What you will do:
Return the material unaltered, line by line.

Extracted entries:
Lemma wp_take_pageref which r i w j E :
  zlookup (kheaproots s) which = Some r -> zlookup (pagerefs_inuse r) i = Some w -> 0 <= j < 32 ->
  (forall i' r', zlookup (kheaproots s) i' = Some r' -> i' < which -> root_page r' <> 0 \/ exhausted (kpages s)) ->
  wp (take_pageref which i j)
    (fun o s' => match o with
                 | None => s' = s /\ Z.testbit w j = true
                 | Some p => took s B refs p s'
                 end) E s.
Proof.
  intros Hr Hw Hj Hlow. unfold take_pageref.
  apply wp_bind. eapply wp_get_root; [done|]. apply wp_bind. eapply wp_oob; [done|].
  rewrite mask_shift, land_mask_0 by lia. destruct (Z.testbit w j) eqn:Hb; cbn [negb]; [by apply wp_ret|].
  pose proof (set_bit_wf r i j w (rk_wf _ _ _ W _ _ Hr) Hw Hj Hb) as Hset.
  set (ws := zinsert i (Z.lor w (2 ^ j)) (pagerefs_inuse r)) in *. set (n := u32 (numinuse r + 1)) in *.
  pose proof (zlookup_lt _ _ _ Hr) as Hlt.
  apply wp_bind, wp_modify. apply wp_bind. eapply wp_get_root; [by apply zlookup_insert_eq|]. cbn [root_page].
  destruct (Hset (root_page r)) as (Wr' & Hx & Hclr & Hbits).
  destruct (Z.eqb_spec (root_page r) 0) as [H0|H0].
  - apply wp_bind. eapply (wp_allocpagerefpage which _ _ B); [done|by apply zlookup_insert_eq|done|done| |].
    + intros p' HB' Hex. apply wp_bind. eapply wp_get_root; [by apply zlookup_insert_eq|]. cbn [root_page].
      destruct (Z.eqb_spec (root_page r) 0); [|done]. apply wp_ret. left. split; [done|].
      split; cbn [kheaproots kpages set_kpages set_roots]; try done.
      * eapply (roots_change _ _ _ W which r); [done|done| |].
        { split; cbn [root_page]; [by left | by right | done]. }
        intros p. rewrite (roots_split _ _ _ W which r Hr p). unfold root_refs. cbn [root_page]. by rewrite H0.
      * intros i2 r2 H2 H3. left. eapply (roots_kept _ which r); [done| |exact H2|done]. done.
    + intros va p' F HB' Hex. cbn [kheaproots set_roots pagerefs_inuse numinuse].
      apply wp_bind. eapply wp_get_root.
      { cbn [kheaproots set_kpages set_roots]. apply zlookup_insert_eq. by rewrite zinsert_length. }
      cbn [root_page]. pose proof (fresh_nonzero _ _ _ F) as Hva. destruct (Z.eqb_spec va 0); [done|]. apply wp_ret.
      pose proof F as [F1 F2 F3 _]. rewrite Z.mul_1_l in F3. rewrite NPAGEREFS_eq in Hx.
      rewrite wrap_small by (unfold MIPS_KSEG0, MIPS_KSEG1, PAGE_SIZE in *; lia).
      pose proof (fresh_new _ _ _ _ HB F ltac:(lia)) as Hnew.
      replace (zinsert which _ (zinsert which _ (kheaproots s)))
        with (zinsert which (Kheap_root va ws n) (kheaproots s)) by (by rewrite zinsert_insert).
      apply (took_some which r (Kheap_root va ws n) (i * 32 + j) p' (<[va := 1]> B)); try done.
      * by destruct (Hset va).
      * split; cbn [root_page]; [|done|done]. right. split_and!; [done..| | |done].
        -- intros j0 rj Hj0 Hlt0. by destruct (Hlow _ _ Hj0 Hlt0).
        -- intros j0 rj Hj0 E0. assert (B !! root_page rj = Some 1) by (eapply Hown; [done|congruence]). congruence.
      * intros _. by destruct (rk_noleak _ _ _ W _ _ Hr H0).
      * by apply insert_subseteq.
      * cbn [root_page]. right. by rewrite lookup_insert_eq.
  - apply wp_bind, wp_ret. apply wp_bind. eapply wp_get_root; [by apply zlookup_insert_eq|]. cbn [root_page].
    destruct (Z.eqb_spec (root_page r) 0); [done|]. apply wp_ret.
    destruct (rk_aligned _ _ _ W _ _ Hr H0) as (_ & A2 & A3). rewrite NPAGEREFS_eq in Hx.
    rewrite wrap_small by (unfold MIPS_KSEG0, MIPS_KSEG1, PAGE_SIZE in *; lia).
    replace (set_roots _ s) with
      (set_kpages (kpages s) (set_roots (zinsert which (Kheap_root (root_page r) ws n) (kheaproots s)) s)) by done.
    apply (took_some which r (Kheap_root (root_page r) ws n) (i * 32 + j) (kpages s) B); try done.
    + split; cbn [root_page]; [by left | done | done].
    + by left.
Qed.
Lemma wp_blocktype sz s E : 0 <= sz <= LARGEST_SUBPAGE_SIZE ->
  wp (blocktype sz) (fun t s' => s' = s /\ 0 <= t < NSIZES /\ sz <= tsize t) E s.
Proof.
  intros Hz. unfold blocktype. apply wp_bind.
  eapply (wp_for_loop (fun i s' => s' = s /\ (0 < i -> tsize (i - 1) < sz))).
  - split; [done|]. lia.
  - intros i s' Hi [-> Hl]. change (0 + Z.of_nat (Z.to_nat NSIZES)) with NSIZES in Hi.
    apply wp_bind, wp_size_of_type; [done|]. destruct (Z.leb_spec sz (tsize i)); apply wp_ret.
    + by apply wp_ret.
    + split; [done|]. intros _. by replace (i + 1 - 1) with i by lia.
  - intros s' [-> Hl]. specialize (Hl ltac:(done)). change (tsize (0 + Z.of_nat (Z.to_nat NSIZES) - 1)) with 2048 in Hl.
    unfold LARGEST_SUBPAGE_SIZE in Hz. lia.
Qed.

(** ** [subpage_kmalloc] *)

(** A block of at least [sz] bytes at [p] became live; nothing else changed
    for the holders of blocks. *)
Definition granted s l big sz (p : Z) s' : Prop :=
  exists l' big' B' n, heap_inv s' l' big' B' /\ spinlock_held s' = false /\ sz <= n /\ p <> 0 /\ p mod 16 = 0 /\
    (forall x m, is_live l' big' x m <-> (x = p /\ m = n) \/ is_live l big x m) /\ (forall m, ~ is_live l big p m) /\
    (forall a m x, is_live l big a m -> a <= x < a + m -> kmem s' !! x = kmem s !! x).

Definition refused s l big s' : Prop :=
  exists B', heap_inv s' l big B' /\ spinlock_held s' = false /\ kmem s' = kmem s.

The completed task:
Lemma wp_take_pageref which r i w j E :
  zlookup (kheaproots s) which = Some r -> zlookup (pagerefs_inuse r) i = Some w -> 0 <= j < 32 ->
  (forall i' r', zlookup (kheaproots s) i' = Some r' -> i' < which -> root_page r' <> 0 \/ exhausted (kpages s)) ->
  wp (take_pageref which i j)
    (fun o s' => match o with
                 | None => s' = s /\ Z.testbit w j = true
                 | Some p => took s B refs p s'
                 end) E s.
Proof.
  intros Hr Hw Hj Hlow. unfold take_pageref.
  apply wp_bind. eapply wp_get_root; [done|]. apply wp_bind. eapply wp_oob; [done|].
  rewrite mask_shift, land_mask_0 by lia. destruct (Z.testbit w j) eqn:Hb; cbn [negb]; [by apply wp_ret|].
  pose proof (set_bit_wf r i j w (rk_wf _ _ _ W _ _ Hr) Hw Hj Hb) as Hset.
  set (ws := zinsert i (Z.lor w (2 ^ j)) (pagerefs_inuse r)) in *. set (n := u32 (numinuse r + 1)) in *.
  pose proof (zlookup_lt _ _ _ Hr) as Hlt.
  apply wp_bind, wp_modify. apply wp_bind. eapply wp_get_root; [by apply zlookup_insert_eq|]. cbn [root_page].
  destruct (Hset (root_page r)) as (Wr' & Hx & Hclr & Hbits).
  destruct (Z.eqb_spec (root_page r) 0) as [H0|H0].
  - apply wp_bind. eapply (wp_allocpagerefpage which _ _ B); [done|by apply zlookup_insert_eq|done|done| |].
    + intros p' HB' Hex. apply wp_bind. eapply wp_get_root; [by apply zlookup_insert_eq|]. cbn [root_page].
      destruct (Z.eqb_spec (root_page r) 0); [|done]. apply wp_ret. left. split; [done|].
      split; cbn [kheaproots kpages set_kpages set_roots]; try done.
      * eapply (roots_change _ _ _ W which r); [done|done| |].
        { split; cbn [root_page]; [by left | by right | done]. }
        intros p. rewrite (roots_split _ _ _ W which r Hr p). unfold root_refs. cbn [root_page]. by rewrite H0.
      * intros i2 r2 H2 H3. left. eapply (roots_kept _ which r); [done| |exact H2|done]. done.
    + intros va p' F HB' Hex. cbn [kheaproots set_roots pagerefs_inuse numinuse].
      apply wp_bind. eapply wp_get_root.
      { cbn [kheaproots set_kpages set_roots]. apply zlookup_insert_eq. by rewrite zinsert_length. }
      cbn [root_page]. pose proof (fresh_nonzero _ _ _ F) as Hva. destruct (Z.eqb_spec va 0); [done|]. apply wp_ret.
      pose proof F as [F1 F2 F3 _]. rewrite Z.mul_1_l in F3. rewrite NPAGEREFS_eq in Hx.
      rewrite wrap_small by (unfold MIPS_KSEG0, MIPS_KSEG1, PAGE_SIZE in *; lia).
      pose proof (fresh_new _ _ _ _ HB F ltac:(lia)) as Hnew.
      replace (zinsert which _ (zinsert which _ (kheaproots s)))
        with (zinsert which (Kheap_root va ws n) (kheaproots s)) by (by rewrite zinsert_insert).
      apply (took_some which r (Kheap_root va ws n) (i * 32 + j) p' (<[va := 1]> B)); try done.
      * by destruct (Hset va).
      * split; cbn [root_page]; [|done|done]. right. split_and!; [done..| | |done].
        -- intros j0 rj Hj0 Hlt0. by destruct (Hlow _ _ Hj0 Hlt0).
        -- intros j0 rj Hj0 E0. assert (B !! root_page rj = Some 1) by (eapply Hown; [done|congruence]). congruence.
      * intros _. by destruct (rk_noleak _ _ _ W _ _ Hr H0).
      * by apply insert_subseteq.
      * cbn [root_page]. right. by rewrite lookup_insert_eq.
  - apply wp_bind, wp_ret. apply wp_bind. eapply wp_get_root; [by apply zlookup_insert_eq|]. cbn [root_page].
    destruct (Z.eqb_spec (root_page r) 0); [done|]. apply wp_ret.
    destruct (rk_aligned _ _ _ W _ _ Hr H0) as (_ & A2 & A3). rewrite NPAGEREFS_eq in Hx.
    rewrite wrap_small by (unfold MIPS_KSEG0, MIPS_KSEG1, PAGE_SIZE in *; lia).
    replace (set_roots _ s) with
      (set_kpages (kpages s) (set_roots (zinsert which (Kheap_root (root_page r) ws n) (kheaproots s)) s)) by done.
    apply (took_some which r (Kheap_root (root_page r) ws n) (i * 32 + j) (kpages s) B); try done.
    + split; cbn [root_page]; [by left | done | done].
    + by left.
Qed.
Lemma wp_blocktype sz s E : 0 <= sz <= LARGEST_SUBPAGE_SIZE ->
  wp (blocktype sz) (fun t s' => s' = s /\ 0 <= t < NSIZES /\ sz <= tsize t) E s.
Proof.
  intros Hz. unfold blocktype. apply wp_bind.
  eapply (wp_for_loop (fun i s' => s' = s /\ (0 < i -> tsize (i - 1) < sz))).
  - split; [done|]. lia.
  - intros i s' Hi [-> Hl]. change (0 + Z.of_nat (Z.to_nat NSIZES)) with NSIZES in Hi.
    apply wp_bind, wp_size_of_type; [done|]. destruct (Z.leb_spec sz (tsize i)); apply wp_ret.
    + by apply wp_ret.
    + split; [done|]. intros _. by replace (i + 1 - 1) with i by lia.
  - intros s' [-> Hl]. specialize (Hl ltac:(done)). change (tsize (0 + Z.of_nat (Z.to_nat NSIZES) - 1)) with 2048 in Hl.
    unfold LARGEST_SUBPAGE_SIZE in Hz. lia.
Qed.

(** ** [subpage_kmalloc] *)

(** A block of at least [sz] bytes at [p] became live; nothing else changed
    for the holders of blocks. *)
Definition granted s l big sz (p : Z) s' : Prop :=
  exists l' big' B' n, heap_inv s' l' big' B' /\ spinlock_held s' = false /\ sz <= n /\ p <> 0 /\ p mod 16 = 0 /\
    (forall x m, is_live l' big' x m <-> (x = p /\ m = n) \/ is_live l big x m) /\ (forall m, ~ is_live l big p m) /\
    (forall a m x, is_live l big a m -> a <= x < a + m -> kmem s' !! x = kmem s !! x).

Definition refused s l big s' : Prop :=
  exists B', heap_inv s' l big B' /\ spinlock_held s' = false /\ kmem s' = kmem s.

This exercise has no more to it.